Classifying speech segments as silence, voiced, or unvoiced is an important component of the speech timescale modification algorithm. This classification is accomplished using short time magnitude and zero crossing rates of the speech signal. Many algorithms have been published for classifying speech segments into voiced, unvoiced that focus on determining the exact endpoints of theses segments. For example, in Digital Processing of Speech Signals Rabiner & Shaffer describe an algorithm that uses short time energy to set the inner bounds for the end points of an utterance. Then the zero crossing rate is used, working outward from these bounds to find the actual endpoints. Applications such as speech recognition or some types of speech compression required this level of precision. The speech timescale modification algorithm only needs to determine if an endpoint of silence, voiced, or unvoiced speech occured within a 10 to 20 millisecond speech segment. For this level of precision, the following simple logic is used:
| zero crossing rate | |||
| low | high | ||
| Magnitude | low | silence | ? |
| high | voiced | unvoiced |
Theoretically a low magnitude with a high zero crossing rate (marked ? in the table) should never occur. Any real world application must deal with such possibilities so the Speed Reader application treats these segments as transitions to be on the safe side.
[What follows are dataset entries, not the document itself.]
Record QueryDatasourceDeleteParams := MkQueryDatasourceDeleteParams { QueryDatasourceDeleteParams_TimeoutParams : TimeoutParams; QueryDatasourceDeleteParams_DebugParams : DebugParams }.
Definition QueryDatasourceDeleteParams_own (q : QueryDatasourceDeleteParams) : list param :=
  [].
Definition QueryDatasourceDeleteParams_slots : list (string * (QueryDatasourceDeleteParams -> slot)) :=
  [].
Definition QueryDatasourceDeleteParams_get (q : QueryDatasourceDeleteParams) : gmap string string :=
  encode_params (EncodeTimeout (QueryDatasourceDeleteParams_TimeoutParams q) ++ EncodeDebug (QueryDatasourceDeleteParams_DebugParams q) ++ QueryDatasourceDeleteParams_own q).
Record QueryDatasourceDeleteReq := MkQueryDatasourceDeleteReq { QueryDatasourceDeleteReq_DatasourceName : string; QueryDatasourceDeleteReq_Header : headers;
  QueryDatasourceDeleteReq_Params : option QueryDatasourceDeleteParams }.
Definition QueryDatasourceDeleteReq_GetRequest (r : QueryDatasourceDeleteReq) (method : string) : request_error + httpRequest * Z :=
  send method (QueryDatasourceDeletePath_Build (MkQueryDatasourceDeletePath (QueryDatasourceDeleteReq_DatasourceName r)))
    (match QueryDatasourceDeleteReq_Params r with Some q => QueryDatasourceDeleteParams_get q | None => ∅ end)
    no_body (QueryDatasourceDeleteReq_Header r).
Definition QueryDatasourceDelete_Method (r : QueryDatasourceDeleteReq) : string := "DELETE".
#[export] Instance QueryDatasourceDelete_operation : operation QueryDatasourceDeleteReq :=
  {| op_path := MkPathType "QueryDatasourceDeletePath" QueryDatasourceDeletePath _ _; op_P := QueryDatasourceDeleteParams; op_fields r := MkQueryDatasourceDeletePath (QueryDatasourceDeleteReq_DatasourceName r);
     op_params := QueryDatasourceDeleteReq_Params; op_defaults := None; op_timeout := QueryDatasourceDeleteParams_TimeoutParams; op_debug := QueryDatasourceDeleteParams_DebugParams;
     op_format := None; op_own := QueryDatasourceDeleteParams_own; op_slots := QueryDatasourceDeleteParams_slots;
     op_body _ := no_body; op_headers r := QueryDatasourceDeleteReq_Header r;
     Method := QueryDatasourceDelete_Method; GetRequest := QueryDatasourceDeleteReq_GetRequest;
     op_keys := [];
     op_described := [("DELETE", "/_plugins/_query/_datasources/{datasource_name}")];
     op_query := [] |}.
#[export] Instance QueryDatasourceDelete_operates : LawfulOp QueryDatasourceDeleteReq.
Proof. operate. Qed.

Record QueryDatasourceRetrieveParams := MkQueryDatasourceRetrieveParams { QueryDatasourceRetrieveParams_TimeoutParams : TimeoutParams; QueryDatasourceRetrieveParams_DebugParams : DebugParams }.
Definition QueryDatasourceRetrieveParams_own (q : QueryDatasourceRetrieveParams) : list param :=
  [].
Definition QueryDatasourceRetrieveParams_slots : list (string * (QueryDatasourceRetrieveParams -> slot)) :=
  [].
Definition QueryDatasourceRetrieveParams_get (q : QueryDatasourceRetrieveParams) : gmap string string :=
  encode_params (EncodeTimeout (QueryDatasourceRetrieveParams_TimeoutParams q) ++ EncodeDebug (QueryDatasourceRetrieveParams_DebugParams q) ++ QueryDatasourceRetrieveParams_own q).
Record QueryDatasourceRetrieveReq := MkQueryDatasourceRetrieveReq { QueryDatasourceRetrieveReq_DatasourceName : string; QueryDatasourceRetrieveReq_Header : headers;
  QueryDatasourceRetrieveReq_Params : option QueryDatasourceRetrieveParams }.
Definition QueryDatasourceRetrieveReq_GetRequest (r : QueryDatasourceRetrieveReq) (method : string) : request_error + httpRequest * Z :=
  send method (QueryDatasourceRetrievePath_Build (MkQueryDatasourceRetrievePath (QueryDatasourceRetrieveReq_DatasourceName r)))
    (match QueryDatasourceRetrieveReq_Params r with Some q => QueryDatasourceRetrieveParams_get q | None => ∅ end)
    no_body (QueryDatasourceRetrieveReq_Header r).
Definition QueryDatasourceRetrieve_Method (r : QueryDatasourceRetrieveReq) : string := "GET".
#[export] Instance QueryDatasourceRetrieve_operation : operation QueryDatasourceRetrieveReq :=
  {| op_path := MkPathType "QueryDatasourceRetrievePath" QueryDatasourceRetrievePath _ _; op_P := QueryDatasourceRetrieveParams; op_fields r := MkQueryDatasourceRetrievePath (QueryDatasourceRetrieveReq_DatasourceName r);
     op_params := QueryDatasourceRetrieveReq_Params; op_defaults := None; op_timeout := QueryDatasourceRetrieveParams_TimeoutParams; op_debug := QueryDatasourceRetrieveParams_DebugParams;
     op_format := None; op_own := QueryDatasourceRetrieveParams_own; op_slots := QueryDatasourceRetrieveParams_slots;
     op_body _ := no_body; op_headers r := QueryDatasourceRetrieveReq_Header r;
     Method := QueryDatasourceRetrieve_Method; GetRequest := QueryDatasourceRetrieveReq_GetRequest;
     op_keys := [];
     op_described := [("GET", "/_plugins/_query/_datasources/{datasource_name}")];
     op_query := [] |}.
#[export] Instance QueryDatasourceRetrieve_operates : LawfulOp QueryDatasourceRetrieveReq.
Proof. operate. Qed.

Record QueryDatasourcesCreateParams := MkQueryDatasourcesCreateParams { QueryDatasourcesCreateParams_TimeoutParams : TimeoutParams; QueryDatasourcesCreateParams_DebugParams : DebugParams }.
Definition QueryDatasourcesCreateParams_own (q : QueryDatasourcesCreateParams) : list param :=
  [].
Definition QueryDatasourcesCreateParams_slots : list (string * (QueryDatasourcesCreateParams -> slot)) :=
  [].
Definition QueryDatasourcesCreateParams_get (q : QueryDatasourcesCreateParams) : gmap string string :=
  encode_params (EncodeTimeout (QueryDatasourcesCreateParams_TimeoutParams q) ++ EncodeDebug (QueryDatasourcesCreateParams_DebugParams q) ++ QueryDatasourcesCreateParams_own q).
Record QueryDatasourcesCreateReq := MkQueryDatasourcesCreateReq { QueryDatasourcesCreateReq_Body : option (option string); QueryDatasourcesCreateReq_BodyReader : reader; QueryDatasourcesCreateReq_Header : headers;
  QueryDatasourcesCreateReq_Params : option QueryDatasourcesCreateParams }.
Definition QueryDatasourcesCreateReq_GetRequest (r : QueryDatasourcesCreateReq) (method : string) : request_error + httpRequest * Z :=
  send method (QueryDatasourcesCreatePath_Build (MkQueryDatasourcesCreatePath))
    (match QueryDatasourcesCreateReq_Params r with Some q => QueryDatasourcesCreateParams_get q | None => ∅ end)
    (json_body (QueryDatasourcesCreateReq_Body r) (QueryDatasourcesCreateReq_BodyReader r)) (QueryDatasourcesCreateReq_Header r).
Definition QueryDatasourcesCreate_Method (r : QueryDatasourcesCreateReq) : string := "POST".
#[export] Instance QueryDatasourcesCreate_operation : operation QueryDatasourcesCreateReq :=
  {| op_path := MkPathType "QueryDatasourcesCreatePath" QueryDatasourcesCreatePath _ _; op_P := QueryDatasourcesCreateParams; op_fields r := MkQueryDatasourcesCreatePath;
     op_params := QueryDatasourcesCreateReq_Params; op_defaults := None; op_timeout := QueryDatasourcesCreateParams_TimeoutParams; op_debug := QueryDatasourcesCreateParams_DebugParams;
     op_format := None; op_own := QueryDatasourcesCreateParams_own; op_slots := QueryDatasourcesCreateParams_slots;
     op_body r := json_body (QueryDatasourcesCreateReq_Body r) (QueryDatasourcesCreateReq_BodyReader r); op_headers r := QueryDatasourcesCreateReq_Header r;
     Method := QueryDatasourcesCreate_Method; GetRequest := QueryDatasourcesCreateReq_GetRequest;
     op_keys := [];
     op_described := [("POST", "/_plugins/_query/_datasources")];
     op_query := [] |}.
#[export] Instance QueryDatasourcesCreate_operates : LawfulOp QueryDatasourcesCreateReq.
Proof. operate. Qed.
The final problem is to determine values for high and low levels for magnitude and zero crossing rate. The average magnitude for 100 millisecond segments of the first second of speech is calculated. The 100 millisecond segment with the lowest average magnitude is considered silence. The mean and standard deviation of the magnitude and zero crossing rate are calculated for this sgment to characterize the background noise level.